TO DO
Restrict the output to the lines below starting at the one that contains "The document of" and ending at the one that contains "doc_repoUri := req_repoUri request;", and restate them word for word, both ends included.

BEGIN ENTRIES SHOWN

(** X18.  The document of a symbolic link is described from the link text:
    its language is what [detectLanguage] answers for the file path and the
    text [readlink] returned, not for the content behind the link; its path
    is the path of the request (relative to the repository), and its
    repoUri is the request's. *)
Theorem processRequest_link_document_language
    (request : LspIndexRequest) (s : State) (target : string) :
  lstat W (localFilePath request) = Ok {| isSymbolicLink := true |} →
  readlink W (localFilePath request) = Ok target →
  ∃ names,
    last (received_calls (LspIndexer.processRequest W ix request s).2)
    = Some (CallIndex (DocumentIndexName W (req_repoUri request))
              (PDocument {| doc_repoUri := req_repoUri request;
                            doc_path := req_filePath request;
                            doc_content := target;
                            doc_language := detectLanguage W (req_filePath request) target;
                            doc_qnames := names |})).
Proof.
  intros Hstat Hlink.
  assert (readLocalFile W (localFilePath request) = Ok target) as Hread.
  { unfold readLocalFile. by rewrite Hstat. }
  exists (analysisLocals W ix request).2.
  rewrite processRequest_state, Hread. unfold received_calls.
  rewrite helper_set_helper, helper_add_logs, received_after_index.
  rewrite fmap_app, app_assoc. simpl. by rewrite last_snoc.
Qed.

END ENTRIES SHOWN
BEGIN ENTRIES SHOWN

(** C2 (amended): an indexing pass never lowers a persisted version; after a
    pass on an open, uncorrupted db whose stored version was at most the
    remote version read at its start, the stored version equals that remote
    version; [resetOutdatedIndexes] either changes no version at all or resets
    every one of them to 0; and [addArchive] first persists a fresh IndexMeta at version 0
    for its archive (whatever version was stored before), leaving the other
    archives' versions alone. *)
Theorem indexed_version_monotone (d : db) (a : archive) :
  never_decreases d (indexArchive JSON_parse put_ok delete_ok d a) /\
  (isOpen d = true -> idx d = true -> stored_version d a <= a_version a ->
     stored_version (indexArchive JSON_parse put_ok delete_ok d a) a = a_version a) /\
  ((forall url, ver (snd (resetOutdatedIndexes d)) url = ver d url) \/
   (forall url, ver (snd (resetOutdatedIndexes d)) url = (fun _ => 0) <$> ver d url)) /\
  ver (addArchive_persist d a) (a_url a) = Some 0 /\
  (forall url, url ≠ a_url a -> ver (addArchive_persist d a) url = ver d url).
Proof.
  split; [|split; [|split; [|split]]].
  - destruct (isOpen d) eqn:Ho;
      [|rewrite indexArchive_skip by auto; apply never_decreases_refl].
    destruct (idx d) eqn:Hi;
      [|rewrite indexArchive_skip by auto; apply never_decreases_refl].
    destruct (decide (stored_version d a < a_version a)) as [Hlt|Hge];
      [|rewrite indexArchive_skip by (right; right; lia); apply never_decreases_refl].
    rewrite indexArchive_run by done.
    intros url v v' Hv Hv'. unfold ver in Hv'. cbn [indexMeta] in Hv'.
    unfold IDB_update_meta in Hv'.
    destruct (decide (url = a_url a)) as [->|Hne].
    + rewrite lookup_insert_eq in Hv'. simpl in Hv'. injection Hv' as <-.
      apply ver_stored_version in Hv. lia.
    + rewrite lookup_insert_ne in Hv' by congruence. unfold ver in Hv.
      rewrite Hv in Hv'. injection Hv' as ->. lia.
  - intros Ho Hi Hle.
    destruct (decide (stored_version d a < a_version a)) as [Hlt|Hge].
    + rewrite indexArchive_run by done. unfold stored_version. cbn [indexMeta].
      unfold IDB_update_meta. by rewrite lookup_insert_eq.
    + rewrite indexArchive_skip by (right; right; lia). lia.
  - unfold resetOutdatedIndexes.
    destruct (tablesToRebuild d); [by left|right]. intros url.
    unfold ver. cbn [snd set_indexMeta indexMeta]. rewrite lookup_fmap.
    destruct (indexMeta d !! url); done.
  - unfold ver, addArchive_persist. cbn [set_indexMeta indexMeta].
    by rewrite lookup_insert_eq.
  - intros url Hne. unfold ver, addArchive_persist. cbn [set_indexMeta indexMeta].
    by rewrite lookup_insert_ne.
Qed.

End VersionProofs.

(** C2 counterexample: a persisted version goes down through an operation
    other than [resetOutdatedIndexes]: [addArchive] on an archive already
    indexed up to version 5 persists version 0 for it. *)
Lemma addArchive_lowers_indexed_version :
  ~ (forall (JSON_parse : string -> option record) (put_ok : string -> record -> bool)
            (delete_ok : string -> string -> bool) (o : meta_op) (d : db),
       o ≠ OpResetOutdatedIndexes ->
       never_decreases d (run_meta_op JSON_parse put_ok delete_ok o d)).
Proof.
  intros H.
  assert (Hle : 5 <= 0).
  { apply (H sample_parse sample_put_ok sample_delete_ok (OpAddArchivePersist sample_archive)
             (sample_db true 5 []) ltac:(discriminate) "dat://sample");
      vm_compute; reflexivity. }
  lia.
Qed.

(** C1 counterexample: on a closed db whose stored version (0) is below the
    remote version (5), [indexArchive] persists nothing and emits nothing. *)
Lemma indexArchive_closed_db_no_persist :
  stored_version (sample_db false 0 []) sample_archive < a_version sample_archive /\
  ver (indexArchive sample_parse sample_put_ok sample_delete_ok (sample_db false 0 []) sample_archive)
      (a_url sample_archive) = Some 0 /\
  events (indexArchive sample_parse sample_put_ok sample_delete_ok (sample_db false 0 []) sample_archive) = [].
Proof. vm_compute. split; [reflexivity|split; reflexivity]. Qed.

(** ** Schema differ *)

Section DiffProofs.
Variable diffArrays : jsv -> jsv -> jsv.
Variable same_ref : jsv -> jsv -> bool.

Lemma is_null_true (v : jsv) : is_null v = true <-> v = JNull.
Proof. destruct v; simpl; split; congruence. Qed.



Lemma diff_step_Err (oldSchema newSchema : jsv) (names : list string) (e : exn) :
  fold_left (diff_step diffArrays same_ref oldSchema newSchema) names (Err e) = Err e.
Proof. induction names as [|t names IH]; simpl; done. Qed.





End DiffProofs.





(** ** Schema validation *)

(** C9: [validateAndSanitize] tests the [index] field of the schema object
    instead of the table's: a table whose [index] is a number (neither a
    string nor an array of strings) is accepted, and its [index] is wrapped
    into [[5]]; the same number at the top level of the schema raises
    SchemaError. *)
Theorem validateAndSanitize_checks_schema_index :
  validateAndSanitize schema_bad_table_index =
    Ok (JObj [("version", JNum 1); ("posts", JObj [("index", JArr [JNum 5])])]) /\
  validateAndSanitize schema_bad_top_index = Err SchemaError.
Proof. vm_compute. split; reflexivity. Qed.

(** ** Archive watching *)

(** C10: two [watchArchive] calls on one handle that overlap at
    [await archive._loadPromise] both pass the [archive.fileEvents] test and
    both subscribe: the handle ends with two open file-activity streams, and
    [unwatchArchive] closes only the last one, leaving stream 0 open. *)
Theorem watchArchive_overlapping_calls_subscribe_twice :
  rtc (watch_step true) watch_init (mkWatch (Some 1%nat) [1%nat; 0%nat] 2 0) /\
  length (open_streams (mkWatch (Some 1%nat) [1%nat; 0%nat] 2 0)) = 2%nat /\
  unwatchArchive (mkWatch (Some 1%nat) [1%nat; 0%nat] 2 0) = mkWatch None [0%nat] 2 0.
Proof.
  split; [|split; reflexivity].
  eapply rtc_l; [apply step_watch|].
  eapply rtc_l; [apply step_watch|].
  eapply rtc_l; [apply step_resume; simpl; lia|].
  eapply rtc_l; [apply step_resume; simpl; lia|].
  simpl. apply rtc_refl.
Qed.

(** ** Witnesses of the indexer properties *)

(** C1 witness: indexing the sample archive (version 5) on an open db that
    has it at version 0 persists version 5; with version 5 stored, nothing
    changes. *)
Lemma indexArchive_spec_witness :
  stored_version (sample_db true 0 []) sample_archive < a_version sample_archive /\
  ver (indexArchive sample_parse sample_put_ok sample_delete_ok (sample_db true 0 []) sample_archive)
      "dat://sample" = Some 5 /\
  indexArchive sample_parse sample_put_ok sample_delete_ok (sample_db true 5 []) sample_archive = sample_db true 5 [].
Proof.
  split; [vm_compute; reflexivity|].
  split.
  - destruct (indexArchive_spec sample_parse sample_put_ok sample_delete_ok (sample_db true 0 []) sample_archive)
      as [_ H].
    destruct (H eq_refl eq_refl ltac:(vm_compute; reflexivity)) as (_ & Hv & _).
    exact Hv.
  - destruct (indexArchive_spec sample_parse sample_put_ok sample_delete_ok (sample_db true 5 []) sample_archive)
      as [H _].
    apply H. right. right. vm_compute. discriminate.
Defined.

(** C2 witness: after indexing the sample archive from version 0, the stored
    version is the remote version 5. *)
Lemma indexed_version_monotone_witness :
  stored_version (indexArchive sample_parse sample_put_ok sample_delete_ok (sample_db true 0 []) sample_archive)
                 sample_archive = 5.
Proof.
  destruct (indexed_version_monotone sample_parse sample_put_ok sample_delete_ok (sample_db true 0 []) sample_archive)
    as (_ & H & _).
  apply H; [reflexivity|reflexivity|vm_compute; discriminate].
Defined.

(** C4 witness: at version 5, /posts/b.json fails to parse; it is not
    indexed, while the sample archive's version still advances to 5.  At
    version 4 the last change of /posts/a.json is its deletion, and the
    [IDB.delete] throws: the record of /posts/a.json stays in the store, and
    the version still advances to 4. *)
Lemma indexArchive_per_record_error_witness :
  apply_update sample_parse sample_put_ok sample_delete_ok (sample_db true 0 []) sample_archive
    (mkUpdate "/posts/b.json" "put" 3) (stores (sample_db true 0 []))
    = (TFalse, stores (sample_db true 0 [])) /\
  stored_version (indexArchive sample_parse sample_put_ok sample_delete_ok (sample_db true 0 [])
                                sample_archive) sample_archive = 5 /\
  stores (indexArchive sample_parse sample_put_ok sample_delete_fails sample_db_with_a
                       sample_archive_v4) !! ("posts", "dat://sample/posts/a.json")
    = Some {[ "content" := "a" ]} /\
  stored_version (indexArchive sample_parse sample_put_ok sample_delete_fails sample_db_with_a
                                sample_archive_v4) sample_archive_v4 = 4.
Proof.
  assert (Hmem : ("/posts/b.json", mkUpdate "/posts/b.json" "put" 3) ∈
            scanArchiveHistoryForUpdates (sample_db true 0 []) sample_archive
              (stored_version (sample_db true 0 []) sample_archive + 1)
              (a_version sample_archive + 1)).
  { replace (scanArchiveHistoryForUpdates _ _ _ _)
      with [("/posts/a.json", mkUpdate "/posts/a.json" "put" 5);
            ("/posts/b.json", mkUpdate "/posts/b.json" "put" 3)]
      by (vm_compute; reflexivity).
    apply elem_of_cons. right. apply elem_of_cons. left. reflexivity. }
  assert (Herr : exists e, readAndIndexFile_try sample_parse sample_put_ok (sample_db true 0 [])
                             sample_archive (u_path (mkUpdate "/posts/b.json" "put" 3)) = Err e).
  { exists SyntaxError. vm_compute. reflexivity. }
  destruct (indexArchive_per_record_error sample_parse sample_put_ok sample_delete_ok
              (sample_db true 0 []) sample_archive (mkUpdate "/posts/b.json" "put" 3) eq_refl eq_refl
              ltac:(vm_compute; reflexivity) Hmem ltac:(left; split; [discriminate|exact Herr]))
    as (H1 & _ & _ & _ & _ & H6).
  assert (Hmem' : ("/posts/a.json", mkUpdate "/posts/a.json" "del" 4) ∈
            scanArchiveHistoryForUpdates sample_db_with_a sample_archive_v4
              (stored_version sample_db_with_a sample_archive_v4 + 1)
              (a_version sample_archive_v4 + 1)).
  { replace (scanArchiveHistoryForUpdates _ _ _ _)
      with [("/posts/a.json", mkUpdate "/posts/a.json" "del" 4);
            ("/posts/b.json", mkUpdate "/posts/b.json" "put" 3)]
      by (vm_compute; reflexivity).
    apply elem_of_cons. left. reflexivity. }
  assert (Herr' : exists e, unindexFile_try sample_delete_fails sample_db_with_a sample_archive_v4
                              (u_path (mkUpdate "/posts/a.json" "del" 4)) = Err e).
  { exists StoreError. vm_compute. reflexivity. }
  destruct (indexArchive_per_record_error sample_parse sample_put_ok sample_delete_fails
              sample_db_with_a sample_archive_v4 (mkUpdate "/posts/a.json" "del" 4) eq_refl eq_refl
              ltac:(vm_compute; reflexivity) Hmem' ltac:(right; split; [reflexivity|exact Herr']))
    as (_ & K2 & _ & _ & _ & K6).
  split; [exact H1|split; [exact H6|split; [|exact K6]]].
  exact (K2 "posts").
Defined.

END ENTRIES SHOWN
BEGIN ENTRIES SHOWN

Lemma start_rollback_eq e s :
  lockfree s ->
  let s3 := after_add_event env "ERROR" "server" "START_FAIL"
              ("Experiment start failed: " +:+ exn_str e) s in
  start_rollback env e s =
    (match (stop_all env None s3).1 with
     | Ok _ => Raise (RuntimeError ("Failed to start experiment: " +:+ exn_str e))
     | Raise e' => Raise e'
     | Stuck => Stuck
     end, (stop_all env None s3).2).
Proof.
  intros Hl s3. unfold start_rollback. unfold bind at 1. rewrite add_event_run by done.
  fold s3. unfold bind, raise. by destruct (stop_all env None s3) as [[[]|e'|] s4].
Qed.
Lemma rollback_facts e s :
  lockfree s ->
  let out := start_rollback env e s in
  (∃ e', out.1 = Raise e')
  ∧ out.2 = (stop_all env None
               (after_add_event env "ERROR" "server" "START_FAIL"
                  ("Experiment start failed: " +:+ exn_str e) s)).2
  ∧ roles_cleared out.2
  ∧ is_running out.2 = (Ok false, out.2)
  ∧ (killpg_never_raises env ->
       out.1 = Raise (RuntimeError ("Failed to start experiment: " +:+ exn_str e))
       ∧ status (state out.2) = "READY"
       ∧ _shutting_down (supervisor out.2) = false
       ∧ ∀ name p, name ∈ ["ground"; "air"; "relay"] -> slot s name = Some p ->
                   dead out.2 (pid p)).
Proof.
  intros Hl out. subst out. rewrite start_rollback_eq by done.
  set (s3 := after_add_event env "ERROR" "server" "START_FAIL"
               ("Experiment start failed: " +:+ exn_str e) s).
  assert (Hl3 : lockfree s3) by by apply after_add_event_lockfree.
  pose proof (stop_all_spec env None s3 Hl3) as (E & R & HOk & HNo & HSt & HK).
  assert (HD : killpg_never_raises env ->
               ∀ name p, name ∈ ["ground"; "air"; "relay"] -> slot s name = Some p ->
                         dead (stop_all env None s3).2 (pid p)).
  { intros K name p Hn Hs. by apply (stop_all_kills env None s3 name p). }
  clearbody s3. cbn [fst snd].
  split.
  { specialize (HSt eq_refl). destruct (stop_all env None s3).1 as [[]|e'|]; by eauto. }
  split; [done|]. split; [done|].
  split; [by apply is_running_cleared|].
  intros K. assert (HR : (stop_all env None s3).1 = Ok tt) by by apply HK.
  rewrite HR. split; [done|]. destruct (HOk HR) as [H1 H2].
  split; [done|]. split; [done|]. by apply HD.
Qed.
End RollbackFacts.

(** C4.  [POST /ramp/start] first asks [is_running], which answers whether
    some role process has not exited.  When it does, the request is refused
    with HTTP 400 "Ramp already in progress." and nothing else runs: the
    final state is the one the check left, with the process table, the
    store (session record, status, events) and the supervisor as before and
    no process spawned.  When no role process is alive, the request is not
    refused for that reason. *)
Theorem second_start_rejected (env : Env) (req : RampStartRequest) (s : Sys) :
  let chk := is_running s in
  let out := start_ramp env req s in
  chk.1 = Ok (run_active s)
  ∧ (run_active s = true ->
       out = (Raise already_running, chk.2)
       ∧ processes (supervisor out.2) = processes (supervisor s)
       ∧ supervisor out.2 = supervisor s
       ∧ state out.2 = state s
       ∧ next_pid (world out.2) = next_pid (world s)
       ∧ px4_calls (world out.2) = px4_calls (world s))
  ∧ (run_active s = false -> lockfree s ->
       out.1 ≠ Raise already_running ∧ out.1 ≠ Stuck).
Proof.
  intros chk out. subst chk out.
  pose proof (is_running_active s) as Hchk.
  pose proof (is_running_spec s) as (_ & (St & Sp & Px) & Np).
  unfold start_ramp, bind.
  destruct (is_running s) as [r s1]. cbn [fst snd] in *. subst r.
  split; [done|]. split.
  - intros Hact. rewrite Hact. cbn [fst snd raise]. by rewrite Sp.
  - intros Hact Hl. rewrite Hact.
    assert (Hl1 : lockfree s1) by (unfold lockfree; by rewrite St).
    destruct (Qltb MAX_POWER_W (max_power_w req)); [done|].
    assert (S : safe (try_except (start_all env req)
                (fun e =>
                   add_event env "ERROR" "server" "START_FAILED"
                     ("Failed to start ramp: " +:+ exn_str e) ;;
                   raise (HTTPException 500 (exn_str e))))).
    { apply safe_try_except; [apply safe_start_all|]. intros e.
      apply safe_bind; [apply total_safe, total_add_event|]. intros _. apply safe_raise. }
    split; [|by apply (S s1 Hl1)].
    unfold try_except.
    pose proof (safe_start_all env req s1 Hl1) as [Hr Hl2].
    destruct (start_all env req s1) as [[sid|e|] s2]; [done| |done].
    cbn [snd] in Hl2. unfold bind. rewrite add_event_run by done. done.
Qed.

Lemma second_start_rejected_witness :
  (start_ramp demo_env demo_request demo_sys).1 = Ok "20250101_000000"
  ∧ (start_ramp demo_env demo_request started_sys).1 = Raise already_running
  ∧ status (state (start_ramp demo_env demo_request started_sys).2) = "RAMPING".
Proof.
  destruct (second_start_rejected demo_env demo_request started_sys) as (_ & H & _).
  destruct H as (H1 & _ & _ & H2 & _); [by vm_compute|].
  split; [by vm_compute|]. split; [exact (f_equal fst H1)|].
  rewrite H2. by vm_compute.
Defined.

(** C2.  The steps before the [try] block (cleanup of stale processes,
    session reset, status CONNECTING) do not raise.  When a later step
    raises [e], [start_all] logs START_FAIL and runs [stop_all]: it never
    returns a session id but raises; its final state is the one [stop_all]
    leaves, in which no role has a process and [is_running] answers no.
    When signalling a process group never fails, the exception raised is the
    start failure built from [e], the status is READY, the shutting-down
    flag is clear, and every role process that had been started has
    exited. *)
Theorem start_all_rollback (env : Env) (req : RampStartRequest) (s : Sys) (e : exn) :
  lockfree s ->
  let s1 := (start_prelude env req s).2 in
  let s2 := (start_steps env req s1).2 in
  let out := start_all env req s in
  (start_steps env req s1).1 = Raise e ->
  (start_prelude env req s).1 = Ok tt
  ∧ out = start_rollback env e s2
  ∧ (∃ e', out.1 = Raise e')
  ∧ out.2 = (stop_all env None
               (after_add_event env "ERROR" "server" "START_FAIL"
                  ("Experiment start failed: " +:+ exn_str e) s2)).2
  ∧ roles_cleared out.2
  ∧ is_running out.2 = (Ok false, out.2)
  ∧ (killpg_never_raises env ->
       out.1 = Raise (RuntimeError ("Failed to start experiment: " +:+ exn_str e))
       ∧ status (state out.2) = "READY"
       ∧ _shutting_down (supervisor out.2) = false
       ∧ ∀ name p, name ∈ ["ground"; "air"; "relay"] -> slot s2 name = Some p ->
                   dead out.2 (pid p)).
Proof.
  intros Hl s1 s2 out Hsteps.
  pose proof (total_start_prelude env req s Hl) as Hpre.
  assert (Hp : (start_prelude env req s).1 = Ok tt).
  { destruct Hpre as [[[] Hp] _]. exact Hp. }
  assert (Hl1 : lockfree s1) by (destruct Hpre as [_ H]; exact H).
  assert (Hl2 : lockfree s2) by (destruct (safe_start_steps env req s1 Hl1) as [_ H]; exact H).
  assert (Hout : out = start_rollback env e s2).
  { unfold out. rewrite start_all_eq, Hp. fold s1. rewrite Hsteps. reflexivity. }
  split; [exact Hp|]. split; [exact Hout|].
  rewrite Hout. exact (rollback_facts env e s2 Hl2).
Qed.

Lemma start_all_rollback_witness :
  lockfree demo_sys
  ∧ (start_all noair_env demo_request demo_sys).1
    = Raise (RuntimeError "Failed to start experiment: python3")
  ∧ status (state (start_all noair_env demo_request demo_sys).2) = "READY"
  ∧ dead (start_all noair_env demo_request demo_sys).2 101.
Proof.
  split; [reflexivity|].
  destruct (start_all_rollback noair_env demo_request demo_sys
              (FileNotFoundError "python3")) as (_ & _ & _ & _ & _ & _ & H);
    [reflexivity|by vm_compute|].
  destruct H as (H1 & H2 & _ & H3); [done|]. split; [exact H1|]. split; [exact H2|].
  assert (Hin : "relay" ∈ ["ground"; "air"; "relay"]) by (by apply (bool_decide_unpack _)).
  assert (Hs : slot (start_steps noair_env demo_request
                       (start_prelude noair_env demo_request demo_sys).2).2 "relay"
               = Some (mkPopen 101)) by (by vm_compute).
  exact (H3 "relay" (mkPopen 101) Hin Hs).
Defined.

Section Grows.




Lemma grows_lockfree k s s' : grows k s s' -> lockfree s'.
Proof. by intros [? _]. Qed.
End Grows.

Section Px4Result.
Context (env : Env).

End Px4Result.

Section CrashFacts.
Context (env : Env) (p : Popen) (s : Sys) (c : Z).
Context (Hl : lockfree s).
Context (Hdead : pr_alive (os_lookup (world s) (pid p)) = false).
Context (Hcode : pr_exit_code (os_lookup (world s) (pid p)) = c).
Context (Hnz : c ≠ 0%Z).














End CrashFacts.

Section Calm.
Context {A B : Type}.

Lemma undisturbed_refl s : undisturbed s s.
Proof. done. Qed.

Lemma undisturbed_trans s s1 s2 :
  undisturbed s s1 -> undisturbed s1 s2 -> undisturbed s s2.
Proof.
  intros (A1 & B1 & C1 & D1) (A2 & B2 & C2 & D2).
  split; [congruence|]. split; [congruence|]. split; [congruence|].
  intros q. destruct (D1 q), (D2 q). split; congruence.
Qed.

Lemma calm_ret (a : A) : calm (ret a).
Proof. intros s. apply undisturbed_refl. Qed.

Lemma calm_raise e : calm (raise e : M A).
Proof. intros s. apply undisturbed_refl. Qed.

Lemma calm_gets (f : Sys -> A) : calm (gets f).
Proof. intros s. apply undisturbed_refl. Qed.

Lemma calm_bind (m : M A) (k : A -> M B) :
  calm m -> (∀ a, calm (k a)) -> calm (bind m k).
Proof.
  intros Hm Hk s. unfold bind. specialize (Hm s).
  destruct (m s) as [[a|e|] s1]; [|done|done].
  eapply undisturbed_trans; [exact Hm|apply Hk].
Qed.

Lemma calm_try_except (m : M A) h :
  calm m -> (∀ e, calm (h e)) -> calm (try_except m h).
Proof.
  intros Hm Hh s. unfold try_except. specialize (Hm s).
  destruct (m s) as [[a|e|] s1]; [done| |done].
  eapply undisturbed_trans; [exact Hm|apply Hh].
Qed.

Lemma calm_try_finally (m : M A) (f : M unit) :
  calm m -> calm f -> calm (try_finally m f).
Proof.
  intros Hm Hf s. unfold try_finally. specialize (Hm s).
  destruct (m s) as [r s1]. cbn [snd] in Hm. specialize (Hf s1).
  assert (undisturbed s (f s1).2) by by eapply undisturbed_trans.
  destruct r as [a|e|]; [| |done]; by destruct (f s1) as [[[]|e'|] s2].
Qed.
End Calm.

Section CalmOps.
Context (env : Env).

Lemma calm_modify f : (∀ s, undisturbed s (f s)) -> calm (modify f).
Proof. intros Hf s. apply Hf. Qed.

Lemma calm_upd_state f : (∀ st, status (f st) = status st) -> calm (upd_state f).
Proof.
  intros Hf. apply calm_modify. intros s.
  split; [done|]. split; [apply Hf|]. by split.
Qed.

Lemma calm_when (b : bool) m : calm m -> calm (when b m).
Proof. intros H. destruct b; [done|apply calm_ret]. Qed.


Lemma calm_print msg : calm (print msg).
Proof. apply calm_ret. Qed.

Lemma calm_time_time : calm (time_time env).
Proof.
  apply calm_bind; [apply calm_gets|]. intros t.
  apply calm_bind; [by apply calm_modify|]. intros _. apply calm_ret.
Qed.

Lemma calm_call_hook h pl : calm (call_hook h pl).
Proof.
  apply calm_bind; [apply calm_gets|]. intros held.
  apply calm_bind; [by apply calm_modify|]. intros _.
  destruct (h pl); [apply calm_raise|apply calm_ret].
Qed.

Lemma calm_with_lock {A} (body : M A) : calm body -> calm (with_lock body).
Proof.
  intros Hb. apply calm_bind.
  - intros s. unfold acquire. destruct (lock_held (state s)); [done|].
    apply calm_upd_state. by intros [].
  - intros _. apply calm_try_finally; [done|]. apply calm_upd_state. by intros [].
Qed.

END ENTRIES SHOWN

SOLUTION TO THIS PROBLEM
(** X18.  The document of a symbolic link is described from the link text:
    its language is what [detectLanguage] answers for the file path and the
    text [readlink] returned, not for the content behind the link; its path
    is the path of the request (relative to the repository), and its
    repoUri is the request's. *)
Theorem processRequest_link_document_language
    (request : LspIndexRequest) (s : State) (target : string) :
  lstat W (localFilePath request) = Ok {| isSymbolicLink := true |} →
  readlink W (localFilePath request) = Ok target →
  ∃ names,
    last (received_calls (LspIndexer.processRequest W ix request s).2)
    = Some (CallIndex (DocumentIndexName W (req_repoUri request))
              (PDocument {| doc_repoUri := req_repoUri request;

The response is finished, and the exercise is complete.